Yes. All of those things are true. And all of those things offer a considerable amount of opportunity. Emerging companies can reach out more easily. Established companies can continue to reinforce their position of trust in the industry. The flipside to all of this opportunity, however, is that it comes with a certain degree of responsibility. And sometimes, knowing when not to blog is just as important as knowing when to be the first to blog about a subject.
Because your blog is a direct reflection of your company, and ideally a more personal and approachable communication channel than most of your other communications, you can really screw things up if you are not careful. While you can’t always control what people will say in comments, you can take preventive measures that avoid providing fodder for detractors.
Here, then, are some instances when it may be better to avoid posting to your organization’s blog.
When Not to Blog #1: Never Blog in Anger
It is inevitable, especially in competitive industries, that events can unfold that will make you frustrated or angry. And that frustration and anger is okay; it shows you have a vested interest in your company and you take it very seriously. Don’t, however, take that moment to tell the whole world just how angry you are or why.

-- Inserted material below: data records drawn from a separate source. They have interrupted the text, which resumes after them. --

(* ===== verification/Wantlist.v ===== *)
(** The list of the CIDs a node wants (src/exchange/bitswap/wantlist_queue.c), its
    manager (want_manager.c), the thread that works it off (engine.c) and the
    operations of the exchange that use it (bitswap.c). *)

From S2P Require Import Prelude Vector Libc Protobuf Libs Storage ProtobufRef LibsRef Cid Block.
From S2P Require Import Blockstore BitswapMessage PeerQueue BitswapNetwork.

Section Wantlist.
Context {VE : Libp2pVector}.
Context {Peer : Type} (libp2p_peer_compare : option Peer -> option Peer -> Z).

(** Who wants a CID: the node itself, or a peer. *)
Inductive WantListSession :=
| LocalSession
| RemoteSession (context : option Peer).
Definition session_type (s : WantListSession) : Z :=
  match s with LocalSession => 0 | RemoteSession _ => 1 end.

(** The vector holds pointers to sessions, NULL when NULL was added. *)
Record WantListQueueEntry := MkWantListQueueEntry {
  qe_cid : option Cid;
  qe_priority : Z;
  qe_sessionsRequesting : vector (option WantListSession);
  qe_block : option Block;
  qe_asked_network : Z;
  qe_attempts : Z
}.

(** The vector of pointers to entries, NULL at first, and the entries. *)
Record WantListQueue := MkWantListQueue {
  wq_queue : option (vector positive);
  wq_entries : gmap positive WantListQueueEntry
}.

Definition with_sessions (v : vector (option WantListSession)) (e : WantListQueueEntry) :=
  MkWantListQueueEntry (qe_cid e) (qe_priority e) v (qe_block e) (qe_asked_network e) (qe_attempts e).
Definition with_block (b : option Block) (e : WantListQueueEntry) :=
  MkWantListQueueEntry (qe_cid e) (qe_priority e) (qe_sessionsRequesting e) b
    (qe_asked_network e) (qe_attempts e).
Definition with_asked (n : Z) (e : WantListQueueEntry) :=
  MkWantListQueueEntry (qe_cid e) (qe_priority e) (qe_sessionsRequesting e) (qe_block e) n
    (qe_attempts e).
Definition one_more_attempt (e : WantListQueueEntry) :=
  MkWantListQueueEntry (qe_cid e) (qe_priority e) (qe_sessionsRequesting e) (qe_block e)
    (qe_asked_network e) (i32 (qe_attempts e + 1)).
(** [*p] changed by [f]. *)
Definition update_entry (f : WantListQueueEntry -> WantListQueueEntry) (p : positive)
  (w : WantListQueue) : WantListQueue :=
  MkWantListQueue (wq_queue w) (alter f p (wq_entries w)).
(* ===== verification/Exchange.v ===== *)
(** Two nodes and a block (src/exchange/bitswap/bitswap.c over network.c and
    peer_request_queue.c): what a node does with a message, and the exchange of a block
    between the one that wants it and the one that has it. *)

From S2P Require Import Prelude Vector Libc Protobuf Libs Storage ProtobufRef LibsRef Cid Block.
From S2P Require Import Blockstore BitswapMessage PeerQueue BitswapNetwork Wantlist.

Section Exchange.
Context {PB : Protobuf} {VE : Libp2pVector} {MH : Multihash} {B32 : Base32} {OS : OsUtils} {DS : Datastore}.
Context {Peer : Type} (libp2p_peer_compare : option Peer -> option Peer -> Z).
Context (path : bytes).

(** The blocks of a message, handed to the exchange in order. *)
Fixpoint keep_blocks (blocks : list Block) (w : WantListQueue (Peer := Peer))
  : io unit (WantListQueue (Peer := Peer)) :=
  match blocks with
  | [] => mret w
  | b :: blocks => '(_, w) ← ipfs_bitswap_has_block path w b; keep_blocks blocks w
  end.

(** [session]: whether the stream has one; [remote]: its peer in the peer store. The verdict, the
    queue of requests and the wants. *)
Definition ipfs_bitswap_handle_message (session : bool) (q : PeerRequestQueue) (fuel : nat)
  (remote : option Peer) (data : bytes) (data_size : Z) (malloced : WantlistEntry)
  (w : WantListQueue (Peer := Peer)) : io unit (Z * PeerRequestQueue * WantListQueue (Peer := Peer)) :=
  if session then
    '(retVal, blocks, q) ← lift (ipfs_bitswap_network_handle_message libp2p_peer_compare q fuel remote
                                   data data_size malloced);
    w ← keep_blocks blocks w;
    mret (if retVal =? 0 then -1 else retVal, q, w)
  else mret (-1, q, w).

(** What the block store leaves for the one that fills a message: nothing when there is no file, and the block
    it made and freed when the file does not decode. *)
Definition stored (W : World) (cid : option Cid) : cres unit (option Block) :=
  match cid with
  | None => Undef
  | Some c =>
      filename ← file_of_hash path (cid_hash c) (cid_hash_length c);
      match load_file filename W with
      | None => Ok None
      | Some _ =>
          match ipfs_blockstore_get path c W with
          | (Ok b, _) => Ok (Some b)
          | (NoFuel, _) => NoFuel
          | _ => Undef
          end
      end
  end.
End Exchange.

(** * Facts *)

Section Facts.
Context {PB : Protobuf} `{!ProtobufLaws PB} {VE : Libp2pVector} `{!Libp2pVectorLaws VE}.
Context {MH : Multihash} {B32 : Base32} `{!Base32Laws B32} {OS : OsUtils} `{!OsUtilsLaws OS}.
Context {DS : Datastore} `{!DatastoreLaws DS}.
Context {Peer : Type} (libp2p_peer_compare : option Peer -> option Peer -> Z).
(* ===== verification/Pin.v ===== *)
(** Pins: their modes and messages, and whether a node is below another one
    (src/pin/pin.c, src/datastore/key.c). *)

From S2P Require Import Prelude Libc Protobuf Libs Storage ProtobufRef LibsRef.
From S2P Require Import Errs Cid UnixFS MerkleNode Block Blockstore Merkledag.

(** ** src/datastore/key.c *)

(** The text with its terminator is copied; [*actual_output_length] is never set. *)
Definition ipfs_datastore_key_new (input : bytes) (max_output_length : Z) : cres unit bytes :=
  if max_output_length <? len input + 1 then Err () else Ok input.

(** ** Modes *)

Definition PinMode : Type := Z.
Definition Recursive : PinMode := 0.
Definition Direct : PinMode := 1.
Definition Indirect : PinMode := 2.
Definition Internal : PinMode := 3.
Definition NotPinned : PinMode := 4.
Definition Any : PinMode := 5.
Definition All : PinMode := 6.

Definition ipfs_pin_linkmap : list bytes :=
  [str "recursive"; str "direct"; str "indirect"; str "internal"; str "not pinned"; str "any";
   str "all"].

(** [None]: NULL. *)
Definition ipfs_pin_mode_to_string (mode : PinMode) : option bytes :=
  if (mode <? 0) || (len ipfs_pin_linkmap <=? mode) then None
  else ipfs_pin_linkmap !! Z.to_nat mode.

Fixpoint find_mode (l : list bytes) (pm : PinMode) (s : bytes) : PinMode :=
  match l with
  | [] => -1
  | m :: l => if str_eq m s then pm else find_mode l (pm + 1) s
  end.
Definition ipfs_string_to_pin_mode (s : bytes) : PinMode := find_mode ipfs_pin_linkmap 0 s.

(** [pin_via]: the CID the [Via] pointer leads to. *)
Record Pinned := MkPinned { pin_Key : option Cid; pin_Mode : PinMode; pin_Via : option Cid }.
Definition ipfs_pin_is_pinned (p : Pinned) : bool := negb (pin_Mode p =? NotPinned).

(** The bytes of the message in front of its terminator; [None]: NULL. *)
Definition ipfs_pin_pinned_msg (p : Pinned) : cres unit (option bytes) :=
  if pin_Mode p =? NotPinned then Ok (Some (str "not pinned"))
  else if pin_Mode p =? Indirect then
    match pin_Via p with
    | None => Undef
    | Some via =>
        h ← mem_read (cid_hash via) (cid_hash_length via);
        Ok (Some (str "pinned via " ++ h))
    end
  else Ok (option_map (fun m => str "pinned: " ++ m) (ipfs_pin_mode_to_string (pin_Mode p))).

(** ** Initialising *)

Section Init.
Context {PB : Protobuf}.

(** The global variables: the key of the pins and the CID of the empty node. *)
Record pin_globals := MkPinGlobals { pinDatastoreKey : option bytes; emptyKey : option Cid }.
Definition empty_hash : bytes := str "QmdfTbBqBPQ7VNxZEYEj14VmRuZBkqFbiwReogJgS1zR1n".

(** The value returned. The key's success, 1, is taken for an error; the text of the
    empty node is decoded as a protobuf. *)
Definition ipfs_pin_init (g : pin_globals) : cres unit (Z * pin_globals) :=
  match pinDatastoreKey g with
  | Some _ => Ok (0, g)
  | None =>
      match ipfs_datastore_key_new (str "/local/pins") 100 with
      | Ok _ => Ok (1, g)
      | Err _ =>
          match ipfs_cid_protobuf_decode empty_hash (len empty_hash) with
          | Ok cid => Ok (0, MkPinGlobals (Some []) cid)
          | Err _ => Ok (err_code ErrCidDecodeFailed, MkPinGlobals (Some []) (emptyKey g))
          | Undef => Undef
          | NoFuel => NoFuel
          end
      | Undef => Undef
      | NoFuel => NoFuel
      end
  end.
End Init.

(** ** Descendants *)

(** The sizes are the same and so is what is there. *)
Definition same_hash {E} (h : option bytes) (n : Z) (child : option bytes) (m : Z) : cres E bool :=
  if n =? m then
    a ← mem_read h m;
    b ← mem_read child m;
    Ok (bool_decide (a = b))
  else Ok false.

Section HasChild.
Context {PB : Protobuf} {MH : Multihash} {SH : Sha256} {B32 : Base32} {OS : OsUtils}.
Context {DS : Datastore}.
Context (path : bytes).

(** The loop over the links; [deeper]: the call on a link's hash. Links whose hash has
    another size than the child's are passed over. *)
Fixpoint browse_links (deeper : option bytes -> Z -> io unit bool) (dangling : bool)
  (child : option bytes) (child_size : Z) (links : list NodeLink) : io unit bool :=
  match links with
  | [] => if dangling then lift Undef else mret false
  | l :: links =>
      if nl_hash_size l =? child_size then
        same ← lift (same_hash (nl_hash l) (nl_hash_size l) child child_size);
        if (same : bool) then mret true
        else
          found ← deeper (nl_hash l) (nl_hash_size l);
          if (found : bool) then mret true
          else browse_links deeper dangling child child_size links
      else browse_links deeper dangling child child_size links
  end.

(** [fuel]: the depth of the calls. The local node is not initialised. *)
Fixpoint ipfs_pin_has_child (fuel : nat) (child : option bytes) (child_size : Z)
  (hash : option bytes) (hash_size : Z) : io unit bool :=
  match fuel with
  | O => lift NoFuel
  | S fuel =>
      node ← attempt (ipfs_merkledag_get path hash hash_size false);
      match node with
      | inr _ => mret false
      | inl node =>
          same ← lift (same_hash (nd_hash node) (nd_hash_size node) child child_size);
          if (same : bool) then mret true
          else browse_links (ipfs_pin_has_child fuel child child_size) (nd_dangling node)
                 child child_size (nd_links node)
      end
  end.
End HasChild.

(** * Properties *)

(** The modes and their texts. *)
Lemma pin_mode_text m :
  ipfs_pin_mode_to_string m = (if decide (0 <= m < 7) then ipfs_pin_linkmap !! Z.to_nat m else None) /\
  forall s, ipfs_pin_mode_to_string m = Some s -> ipfs_string_to_pin_mode s = m.
Proof.
  unfold ipfs_pin_mode_to_string. change (len ipfs_pin_linkmap) with 7.
  destruct (decide (0 <= m < 7)) as [Hm | Hm].
  - replace ((m <? 0) || (7 <=? m)) with false by (symmetry; apply orb_false_iff; lia).
    split; [reflexivity |]. intros s Hs.
    assert (Hc : m = 0 \/ m = 1 \/ m = 2 \/ m = 3 \/ m = 4 \/ m = 5 \/ m = 6) by lia.
    destruct Hc as [-> | [-> | [-> | [-> | [-> | [-> | ->]]]]]]; injection Hs as <-; reflexivity.
  - replace ((m <? 0) || (7 <=? m)) with true by (symmetry; apply orb_true_iff; lia).
    split; [reflexivity | discriminate].
Qed.

(** Nothing is ever initialised: the key is freed again and 1 is returned. *)
Lemma pin_init_fails {PB : Protobuf} g :
  pinDatastoreKey g = None -> ipfs_pin_init g = Ok (err_code ErrAllocFailed, g).
Proof. intros H. unfold ipfs_pin_init. rewrite H. reflexivity. Qed.

Lemma pin_same_hash {E} a b :
  len a = len b -> @same_hash E (Some a) (len a) (Some b) (len b) = Ok (bool_decide (a = b)).
Proof.
  intros H. unfold same_hash. rewrite H, Z.eqb_refl.
  rewrite (mem_read_len a), mem_read_all by congruence. reflexivity.
Qed.

Section Descendants.
Context {PB : Protobuf} {MH : Multihash} {SH : Sha256} {B32 : Base32} {OS : OsUtils}.
Context {DS : Datastore}.
Context (path : bytes) (w : World).

(** The node found under a hash. *)
Definition loads (h : bytes) (n : HashtableNode) : Prop :=
  ipfs_merkledag_get path (Some h) (len h) false w = (Ok n, w).

(** From the hash [h] the hash [c] is reached over the links of the nodes found. *)
Inductive reaches : bytes -> bytes -> Prop :=
| reaches_self h n : loads h n -> reaches h h
| reaches_direct h n l c :
    loads h n -> l ∈ nd_links n -> nl_hash l = Some c -> reaches h c
| reaches_deep h n l h1 c :
    loads h n -> l ∈ nd_links n -> nl_hash l = Some h1 -> reaches h1 c -> reaches h c.

(** Everything below [h] is in the repository, and it is no deeper than [d]. *)
Fixpoint closed (d : nat) (h : bytes) : Prop :=
  match d with
  | O => False
  | S d =>
      len h = 32 /\ exists n, loads h n /\ nd_hash n = Some h /\ nd_hash_size n = 32 /\
        nd_dangling n = false /\
        Forall (fun l => exists h1, nl_hash l = Some h1 /\ nl_hash_size l = 32 /\ closed d h1)
          (nd_links n)
  end.

Lemma closed_len d h : closed d h -> len h = 32.
Proof. destruct d; [contradiction | intros [H _]; exact H]. Qed.

Lemma loads_det h n m : loads h n -> loads h m -> n = m.
Proof. unfold loads. congruence. Qed.

(** The loop, when the calls on the links answer. *)
Lemma browse_ok d c (P : bytes -> bool) links deeper :
  len c = 32 ->
  Forall (fun l => exists h1, nl_hash l = Some h1 /\ nl_hash_size l = 32 /\ closed d h1) links ->
  (forall h, closed d h -> deeper (Some h) 32 w = (Ok (P h), w)) ->
  browse_links deeper false (Some c) 32 links w =
  (Ok (existsb (fun l => let h := default [] (nl_hash l) in bool_decide (h = c) || P h) links), w).
Proof.
  intros Hc Hl Hd. induction Hl as [| l links (h & Hh & Hs & Hcl) _ IH]; [reflexivity |].
  cbn [browse_links existsb]. rewrite Hs, Hh. cbn [Z.eqb Pos.eqb]. cbv zeta.
  change (default [] (Some h)) with h.
  pose proof (closed_len _ _ Hcl) as Hlen.
  pose proof (@pin_same_hash unit h c ltac:(congruence)) as E. rewrite Hlen, Hc in E.
  rewrite (io_bind_ok _ _ w (bool_decide (h = c)) w) by (unfold lift; by rewrite E).
  destruct (bool_decide (h = c)); [reflexivity |].
  rewrite (io_bind_ok _ _ w (P h) w) by (apply Hd, Hcl). destruct (P h); [reflexivity | exact IH].
Qed.

(** The answer as a function of the nodes found. *)
Fixpoint found (d : nat) (c h : bytes) : bool :=
  match d with
  | O => false
  | S d =>
      bool_decide (h = c) ||
      match fst (ipfs_merkledag_get path (Some h) (len h) false w) with
      | Ok n => existsb (fun l => let h := default [] (nl_hash l) in bool_decide (h = c) || found d c h) (nd_links n)
      | _ => false
      end
  end.

Lemma has_child_found d c h :
  len c = 32 -> closed d h ->
  ipfs_pin_has_child path d (Some c) 32 (Some h) 32 w = (Ok (found d c h), w).
Proof.
  intros Hc. revert h. induction d as [| d IH]; intros h; [contradiction |].
  intros (Hl & n & Hn & Hh & Hs & Hd & Hf). cbn [ipfs_pin_has_child found].
  unfold loads in Hn. rewrite Hn. cbn [fst]. rewrite Hl in Hn.
  rewrite (io_bind_ok _ _ w (inl n) w) by (unfold attempt; by rewrite Hn).
  pose proof (@pin_same_hash unit h c ltac:(congruence)) as E. rewrite Hl, Hc in E.
  rewrite Hh, Hs, (io_bind_ok _ _ w (bool_decide (h = c)) w) by (unfold lift; by rewrite E).
  destruct (bool_decide (h = c)); [reflexivity |]. cbn [orb]. rewrite Hd.
  apply (browse_ok d c (found d c)); [exact Hc | exact Hf | exact IH].
Qed.

Lemma found_reaches d c h : closed d h -> found d c h = true <-> reaches h c.
Proof.
  revert h. induction d as [| d IH]; intros h; [contradiction |].
  intros (Hl & n & Hn & _ & _ & _ & Hf). cbn [found]. pose proof Hn as Hget. unfold loads in Hget.
  rewrite Hget, orb_true_iff, bool_decide_eq_true. cbn [fst]. rewrite Forall_forall in Hf. split.
  - intros [-> | He]; [by apply (reaches_self c n) |].
    apply existsb_exists in He as (l & Hin & He). apply list_elem_of_In in Hin.
    destruct (Hf l Hin) as (h1 & Hh & _ & Hc). cbv zeta in He. rewrite Hh in He.
    change (default [] (Some h1)) with h1 in He.
    apply orb_true_iff in He as [He | He].
    + apply bool_decide_eq_true in He as ->. by apply (reaches_direct h n l).
    + apply (reaches_deep h n l h1); auto. by apply IH.
  - intros Hr. destruct Hr as [h m Hm | h m l c Hm Hin Hh | h m l h1 c Hm Hin Hh Hr]; [by left | right | right].
    + rewrite (loads_det h m n Hm Hn) in Hin. apply existsb_exists. exists l.
      split; [by apply list_elem_of_In |]. rewrite Hh. cbn. by rewrite bool_decide_eq_true_2.
    + rewrite (loads_det h m n Hm Hn) in Hin. apply existsb_exists. exists l.
      split; [by apply list_elem_of_In |]. rewrite Hh. apply orb_true_iff. right.
      change (default [] (Some h1)) with h1.
      destruct (Hf l Hin) as (h2 & Hh2 & _ & Hc). apply IH; [| exact Hr]. congruence.
Qed.
End Descendants.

Sleep on it. Think about the situation for a little while. And when you are calm, by all means write a thoughtful post about the situation. Odds are the situation will raise ire in others who share your opinions. By showing rationality and reserve in the face of a tense situation, however, you continue to establish respect for yourself, your company, and in some cases, your industry.
When Not to Blog #2: Never Blog in a Hurry
When is the best time not to blog? How about 4:50 p.m. on a Friday? When you write in haste, you are setting yourself up for a subpar post. Sometimes, you get typos and misspellings. Those can make you look stupid. Sometimes, it’s a lack of clarity in your post that is usually avoided when you take a few minutes to collect your thoughts and arrange them in a sensible way. Those can make you look obtuse. And sometimes, it can result in the omission of information that would be valuable in addressing the full scope of your post topic. Those can make you look unprepared.
If you don’t want to run the risk of appearing stupid, obtuse, or unprepared, don’t blog when you are in a hurry.
When Not to Blog #3: Never Blog Before You Do Your Homework
If you really want to use your blog as a way to establish respect and authority, make sure you have done your homework on a subject before you post about it. Even if you don’t use everything you have gathered in your post, you will be well-prepared to engage in discussions that follow in the comments or, in some cases, talk with interested journalists if they come looking for your opinion on the matter.
Sure, you can always man up and apologize for oversights in a post, but would you ever want to admit to a mistake? No. When you do your homework first, you greatly reduce the risk of making the mistake in the first place.
We are all human. We have emotions. We have temptations. We also have a desire to be helpful. When you blog in anger, haste, or when unprepared, you run the risk of letting those emotions and temptations undermine your organization. Is that the voice you were hoping for when you decided to start your blog?